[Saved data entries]
(* ===== verification/Cloudpath.v ===== *)
(** * Paths as lists of components (path/cloudpath/cloudpath.go)

    [T] and all its operations, over strings that are lists of runes: [range]
    over a valid UTF-8 string yields them, and the code looks into a string only
    for separators.  [Split] and [Join] convert; a path is [canonical] when it
    has the shape that the documentation of [T] gives the results of [Split],
    and then [Join] is the plain join of its components, so that comparisons of
    components become comparisons of texts. *)

From stdpp Require Import base list option numbers gmap.
From Stdlib Require Import ZArith Lia.
From stdpp Require Import list.
From S2P Require Import Prelude Text.

Open Scope Z_scope.
Open Scope go_scope.

(** The path of the package: its components. *)
Abbreviation T := (list (list Z)).

(** [utf8.RuneError]. *)
Definition RuneError : rune := 65533.

(** The first rune, as [utf8.DecodeRuneInString] returns it. *)
Definition first_rune (s : str) : rune := match s with [] => RuneError | r :: _ => r end.

(** ** Split and Join *)

Definition split_step (separator : rune) (st : T * str * bool) (r : rune) : T * str * bool :=
  let '(slice, component, sep) := st in
  if r =? separator then
    if negb sep && (0 <? len component) then (slice ++ [component], [], true) else (slice, component, true)
  else (slice, component ++ [r], false).

Definition Split (path : str) (separator : rune) : T :=
  let slice := if first_rune path =? separator then [[]] else [] in
  let '(slice, component, sep) := foldl (split_step separator) (slice, [], false) path in
  let slice := if 0 <? len component then slice ++ [component] else slice in
  if sep : bool then slice ++ [[]] else slice.

Definition Join (path : T) (separator : rune) : str :=
  match path with
  | [] => []
  | [c] => c
  | c :: rest =>
      let leading := is_empty c in
      let '(path, result) := if leading then (rest, [separator]) else (path, []) in
      let trailing := is_empty (default [] (last path)) in
      let path := if trailing then removelast path else path in
      if 0 <? len path then
        result ++ strings_Join path [separator] ++ (if trailing then [separator] else [])
      else result
  end.

Definition slash : rune := 47.
Definition String_ (path : T) : str := Join path slash.

(** ** Editing *)

Definition IsAbsolute (path : T) : bool :=
  match path with [] => false | c :: _ => is_empty c end.

(** Whether the last component exists and is empty: [len(path[l-1]) == 0]. *)
Definition last_empty (path : T) : bool :=
  match last path with Some c => is_empty c | None => false end.

Definition IsFilepath (path : T) : bool := (0 <? len path) && negb (last_empty path).

Definition IsRoot (path : T) : bool :=
  match path with [a; b] => is_empty a && is_empty b | _ => false end.

(** [cpy := path.clone(); cpy[l-1] = c] *)
Definition set_last (path : T) (c : str) : T := removelast path ++ [c].

Definition Prefix (path : T) : T :=
  if (len path =? 0) || last_empty path then path
  else if 0 <? len (removelast path) then set_last path [] else [].

Definition Base (path : T) : str :=
  if (len path =? 0) || last_empty path then [] else default [] (last path).
(** The rest of [WindowsMatcher] after the prefix of extended names. *)
Definition windowsName (o p : str) : res Match :=
  let m host volume path key := MkMatch o WindowsFileSystem true host volume path key [] backslash None in
  let '(drive, ok) := isWindowsDrive p in
  if ok : bool then let! key := zslice p 2 (len p) in Ok (m [] drive p key)
  else if (len p <? 2) || (Index p [backslash] <? -1) then Ok no_match
  else if negb (prefixed [backslash; backslash] p) then Ok no_match
  else
    let! unc := zslice p 2 (len p) in
    match strings_Split (strings_TrimSuffix unc backslash) backslash with
    | [] => Panic
    | [host] => Ok (m host [] [] [])
    | [host; volume] => Ok (m host volume [] [])
    | host :: volume :: rest =>
        let path := backslash :: strings_Join rest [backslash] in Ok (m host volume path path)
    end.

Definition WindowsMatcher (p : str) : res Match :=
  if len p =? 0 then Ok no_match
  else if prefixed (Str "file://") p then
    let! after := zslice p 7 (len p) in fileURIWindows p after
  else windowsName p (strings_TrimPrefix p (Str "\\?")).

Definition fileURIUnix (o p : str) : res Match :=
  if len p =? 0 then Ok no_match
  else
    let! (host, rest, win) := parseFileURI p in
    if (0 <? len win) || (len rest =? 0) then Ok no_match
    else Ok (MkMatch o UnixFileSystem true host [] rest rest [] slash None).

Definition UnixMatcher (p : str) : res Match :=
  if prefixed (Str "file://") p then
    let! after := zslice p 7 (len p) in fileURIUnix p after
  else Ok (MkMatch p UnixFileSystem true [] [] p p [] slash None).

(** ** Sequences of matchers *)

Abbreviation Matcher := (str -> res Match).
Abbreviation MatcherSpec := (list (str -> res Match)).

Definition DefaultMatchers : MatcherSpec :=
  [AWSS3Matcher; GoogleCloudStorageMatcher; URLMatcher; WindowsMatcher; UnixMatcher].

Fixpoint ms_Match (ms : MatcherSpec) (p : str) : res Match :=
  match ms with
  | [] => Ok no_match
  | fn :: ms => let! m := fn p in if 0 <? len (Matched m) then Ok m else ms_Match ms p
  end.

(** [if m := ms.Match(path); len(m.Matched) > 0 { return get(m) }; return none] *)
Definition ms_get {A} (get : Match -> A) (none : A) (ms : MatcherSpec) (path : str) : res A :=
  let! m := ms_Match ms path in Ok (if 0 <? len (Matched m) then get m else none).

Definition ms_Scheme : MatcherSpec -> str -> res str := ms_get m_Scheme [].
Definition ms_Host : MatcherSpec -> str -> res str := ms_get m_Host [].
Definition ms_Volume : MatcherSpec -> str -> res str := ms_get m_Volume [].
Definition ms_Path : MatcherSpec -> str -> res (str * rune) := ms_get (fun m => (m_Path m, Separator m)) ([], RuneError).
Definition ms_Key : MatcherSpec -> str -> res (str * rune) := ms_get (fun m => (m_Key m, Separator m)) ([], RuneError).
Definition ms_Region : MatcherSpec -> str -> res str := ms_get m_Region [].
Definition ms_Parameters : MatcherSpec -> str -> res (gmap str (list str)) := ms_get (fun m => default ∅ (m_Parameters m)) ∅.
Definition ms_IsLocal : MatcherSpec -> str -> res bool := ms_get Local_ false.

Definition Scheme (path : str) : res str := ms_Scheme DefaultMatchers path.
Definition Host (path : str) : res str := ms_Host DefaultMatchers path.
Definition Volume (path : str) : res str := ms_Volume DefaultMatchers path.
Definition Path (path : str) : res (str * rune) := ms_Path DefaultMatchers path.
Definition Key (path : str) : res (str * rune) := ms_Key DefaultMatchers path.
Definition Region (url : str) : res str := ms_Region DefaultMatchers url.
Definition Parameters_ (path : str) : res (gmap str (list str)) := ms_Parameters DefaultMatchers path.
Definition IsLocal (path : str) : res bool := ms_IsLocal DefaultMatchers path.

Definition SplitPath (path : str) : res T := let! (p, s) := Path path in Ok (Split p s).
End matchers.

(** ** Joining cloud paths (cloud_join.go) *)

Definition join_step (sep : rune) (joined c : str) : str :=
  if len c =? 0 then joined
  else if 0 <? len joined then
    let ts := bool_decide (last joined = Some sep) in
    let ls := bool_decide (hd_error c = Some sep) in
    let joined := if negb ts && negb ls then joined ++ [sep] else joined in
    let c := if ls && ts then tail c else c in
    joined ++ c
  else joined ++ c.

Definition cloud_Join (sep : rune) (components : list str) : str :=
  let size := foldl (fun size c => size + len c) 0 components in
  if size =? 0 then [] else foldl (join_step sep) [] components.

Definition cloud_Base (scheme : str) (separator : rune) (path : str) : res str :=
  let p := strings_TrimPrefix path scheme in
  let idx := LastIndexByte p separator in
  if idx <? 0 then Ok path else zslice p (idx + 1) (len p).

Definition cloud_Prefix (scheme : str) (separator : rune) (path : str) : res str :=
  let p := strings_TrimPrefix path scheme in
  let idx := LastIndexByte p separator in
  if bool_decide (last p = Some separator) then zslice p 0 (len p - 1)
  else if 0 <=? idx then zslice p 0 idx
  else Ok [].

(** ** Buckets *)

Lemma bucket_key_spec b c k : c ∉ b -> bucket_key (b ++ c :: k) c = Ok (b, k).
Proof.
  intros Hc. unfold bucket_key. rewrite Index_rune by done. destruct (Z.ltb_spec (len b) 0); [pose proof (len_nonneg b); lia|].
  rewrite zslice_before. cbn [rbind]. change (c :: k) with ([c] ++ k). rewrite app_assoc.
  replace (len b + 1) with (len (b ++ [c])) by (rewrite len_app; done). by rewrite zslice_after.
Qed.

(** A bucket and a key, with or without a leading separator. *)
Lemma bucketAndKey_spec b c k : b <> [] -> c ∉ b ->
  bucketAndKey (b ++ c :: k) c = Ok (b, k) /\ bucketAndKey (c :: b ++ c :: k) c = Ok (b, k).
Proof.
  intros Hb Hc. split.
  - rewrite <- (bucket_key_spec b c k Hc). destruct b as [|x b]; [done|]. apply not_elem_of_cons in Hc as [Hx _]. cbn [app]. unfold bucketAndKey.
    rewrite (proj2 (Z.eqb_neq x c)) by congruence. by destruct (b ++ c :: k).
  - rewrite <- (bucket_key_spec b c k Hc). unfold bucketAndKey. rewrite Z.eqb_refl. destruct (b ++ c :: k) eqn:E; [by destruct b|]. done.
Qed.

Lemma bucket_key_ok p c : exists b k, bucket_key p c = Ok (b, k).
Proof.
  unfold bucket_key. destruct (Z.ltb_spec (Index p [c]) 0); [by eexists _, _|]. pose proof (Index_bounds p [c]) as Hb.
  change (len [c]) with 1 in Hb. rewrite zslice_Ok by lia. cbn [rbind]. rewrite zslice_Ok by lia. by eexists _, _.
Qed.

Lemma bucketAndKey_ok p c : exists b k, bucketAndKey p c = Ok (b, k).
Proof.
  unfold bucketAndKey. destruct p as [|x [|y p]]; [by eexists _, _| |]; destruct (x =? c); try apply bucket_key_ok. by eexists _, _.
Qed.

(** ** What a matcher returns *)

(** No match, or one of the path it was given. *)
Definition sound (p : str) (r : res Match) : Prop := match r with Ok m => m = no_match \/ Matched m = p | Panic => True | NoFuel => False end.

Lemma s3Region_Ok host : prefixed (Str "s3.amazonaws.com") host = false -> exists region, s3Region host = Ok region.
Proof.
  intros Hn. unfold s3Region. destruct (prefixed (Str "s3.") host) eqn:E; cbn [negb]; [|by eexists].
  apply prefixed_drop in E as [r ->]. cbn [app Str] in *.
  destruct (Index_spec (Str "s3." ++ r) (Str ".amazonaws.com")) as [[-> _]|(j & E & Hj & Hp & _)]; [by eexists|].
  rewrite E. destruct (Z.ltb_spec (Z.of_nat j) 0); [lia|]. destruct j as [|[|[|j]]]; [discriminate Hp|discriminate Hp| |].
  - exfalso. change (prefixed (Str "s3.amazonaws.com") (Str "s3." ++ r) = true) in Hp. congruence.
  - rewrite zslice_Ok; [by eexists|lia|unfold len; lia].
Qed.

Lemma s3Region_Panic host : prefixed (Str "s3.amazonaws.com") host = true -> s3Region host = Panic.
Proof. intros H. apply prefixed_drop in H as [r ->]. reflexivity. Qed.

Section panics.
Context (Parse : str -> option URL).

(** The parsed URL of a path that is one of http or https. *)
Definition http_url (p : str) (u : URL) : Prop := Parse p = Some u /\ is_http u = true.

(** S3's global endpoint: no region between [s3.] and [amazonaws.com]. *)
Definition s3_without_region (p : str) : Prop :=
  prefixed (Str "s3://") p = false /\ exists u j, http_url p u /\ Index (u_Host u) (Str "s3.") = Z.of_nat j /\
    prefixed (Str "s3.amazonaws.com") (drop j (u_Host u)) = true.

(** An object of the API without a bucket. *)
Definition no_bucket (path op : str) : Prop :=
  op = Str "/download/" /\ Index path (Str "/o/") = 0 \/ op = Str "/upload/" /\ Index path (Str "/o") = 0.

(** A download or upload without the name of a bucket. *)
Definition gs_without_bucket (p : str) : Prop :=
  prefixed (Str "gs://") p = false /\ exists u j, http_url p u /\ u_Host u = Str "storage.googleapis.com" /\
    Index (u_Path u) endpoint = Z.of_nat j /\
    no_bucket (drop (j + 12) (u_Path u)) (take j (u_Path u)).

Lemma is_http_scheme u : is_http u = true -> u_Scheme u <> [].
Proof. unfold is_http. intros H E. rewrite E in H. done. Qed.
(* ===== verification/Iso8601.v ===== *)
(** * ISO 8601 periods (datetime/iso8601.go)

    A duration is a number of nanoseconds of 64 bits.  The numbers of a text are
    floating-point numbers, whose type, parser and products are parameters:
    [scale u n] is [time.Duration(u * n)] and [scale12 u n] is
    [time.Duration(u * n / 12)] for a constant [u] that is exact in float64.  Of
    them only what is exact and below [2^63] is assumed. *)

From Stdlib Require Ascii String.
From stdpp Require Import base list option numbers gmap.
From Stdlib Require Import ZArith Lia.
From stdpp Require Import list.
From S2P Require Import Prelude Strconv Text.
Import Stdlib.Strings.String.StringSyntax.

Open Scope Z_scope.
Open Scope go_scope.

Definition Second : Z := 10 ^ 9.
Definition Minute : Z := 60 * Second.
Definition Hour : Z := 60 * Minute.

Section period.
Context {F : Type} (ParseFloat : str -> option F) (scale scale12 : Z -> F -> Z).

(** [for i := range dur { ... }] from index [i], with [dur[:i]] in [num]. *)
Fixpoint consume_from (i : Z) (num dur : str) : option (F * rune * Z) :=
  match dur with
  | [] => None
  | c :: dur =>
      if (48 <=? c) && (c <=? 57) || (c =? 46) then consume_from (i + 1) (num ++ [c]) dur
      else if bool_decide (c ∈ Str "YMWDHS") then
        match ParseFloat num with None => None | Some n => Some (n, c, i + 1) end
      else None
  end.

Definition consumeN (dur : str) : option (F * rune * Z) := consume_from 0 [] dur.

(** The designators: Y is 89, M 77, W 87, D 68, H 72 and S 83. *)
Definition state0 (designator : rune) (n : F) : option Z :=
  if designator =? 89 then Some (scale (Hour * 24 * 365) n)
  else if designator =? 77 then Some (scale12 (Hour * 24 * 365) n)
  else if designator =? 87 then Some (scale (Hour * 24 * 7) n)
  else if designator =? 68 then Some (scale (Hour * 24) n)
  else None.

Definition state1 (designator : rune) (n : F) : option Z :=
  if designator =? 72 then Some (scale Hour n)
  else if designator =? 77 then Some (scale Minute n)
  else if designator =? 83 then Some (scale Second n)
  else None.

(** [for len(dur) > 0 { ... }]; T is 84. *)
Fixpoint parse_loop (fuel : nat) (time : bool) (dur : str) (result : Z) : res (option Z) :=
  match fuel with
  | O => NoFuel
  | S fuel =>
      match dur with
      | [] => Ok (Some result)
      | c :: rest =>
          if c =? 84 then parse_loop fuel true rest result
          else
            match consumeN dur with
            | None => Ok None
            | Some (n, designator, idx) =>
                let! dur := zslice dur idx (len dur) in
                match (if time : bool then state1 designator n else state0 designator n) with
                | None => Ok None
                | Some d => parse_loop fuel time dur (int64 (result + d))
                end
            end
      end
  end.

(** P is 80. *)
Definition ParseISO8601Period (dur : str) : res (option Z) :=
  let hasP := bool_decide (hd_error dur = Some 80) in
  let hasNP := prefixed (Str "-P") dur in
  if negb hasP && negb hasNP then Ok None
  else
    let! dur := zslice dur 1 (len dur) in
    let! dur := (if hasNP then zslice dur 1 (len dur) else Ok dur) in
    let! result := parse_loop (S (length dur)) false dur 0 in
    Ok (match result with None => None | Some r => Some (if hasNP then int64 (- r) else r) end).
End period.

(** [if n := dur / unit; n > 0 { ...; dur -= n * unit }]: what is written, and
    what is left. *)
Definition take_unit (dur unit : Z) (designator : rune) : str * Z :=
  let n := Z.quot dur unit in
  if 0 <? n then (Itoa n ++ [designator], dur - n * unit) else ([], dur).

BRIEF: Return, line for line and unchanged, the data from its first line through the line containing "(** ** Editing *)".

YOUR RESPONSE:
(* ===== verification/Cloudpath.v ===== *)
(** * Paths as lists of components (path/cloudpath/cloudpath.go)

    [T] and all its operations, over strings that are lists of runes: [range]
    over a valid UTF-8 string yields them, and the code looks into a string only
    for separators.  [Split] and [Join] convert; a path is [canonical] when it
    has the shape that the documentation of [T] gives the results of [Split],
    and then [Join] is the plain join of its components, so that comparisons of
    components become comparisons of texts. *)

From stdpp Require Import base list option numbers gmap.
From Stdlib Require Import ZArith Lia.
From stdpp Require Import list.
From S2P Require Import Prelude Text.

Open Scope Z_scope.
Open Scope go_scope.

(** The path of the package: its components. *)
Abbreviation T := (list (list Z)).

(** [utf8.RuneError]. *)
Definition RuneError : rune := 65533.

(** The first rune, as [utf8.DecodeRuneInString] returns it. *)
Definition first_rune (s : str) : rune := match s with [] => RuneError | r :: _ => r end.

(** ** Split and Join *)

Definition split_step (separator : rune) (st : T * str * bool) (r : rune) : T * str * bool :=
  let '(slice, component, sep) := st in
  if r =? separator then
    if negb sep && (0 <? len component) then (slice ++ [component], [], true) else (slice, component, true)
  else (slice, component ++ [r], false).

Definition Split (path : str) (separator : rune) : T :=
  let slice := if first_rune path =? separator then [[]] else [] in
  let '(slice, component, sep) := foldl (split_step separator) (slice, [], false) path in
  let slice := if 0 <? len component then slice ++ [component] else slice in
  if sep : bool then slice ++ [[]] else slice.

Definition Join (path : T) (separator : rune) : str :=
  match path with
  | [] => []
  | [c] => c
  | c :: rest =>
      let leading := is_empty c in
      let '(path, result) := if leading then (rest, [separator]) else (path, []) in
      let trailing := is_empty (default [] (last path)) in
      let path := if trailing then removelast path else path in
      if 0 <? len path then
        result ++ strings_Join path [separator] ++ (if trailing then [separator] else [])
      else result
  end.

Definition slash : rune := 47.
Definition String_ (path : T) : str := Join path slash.

(** ** Editing *)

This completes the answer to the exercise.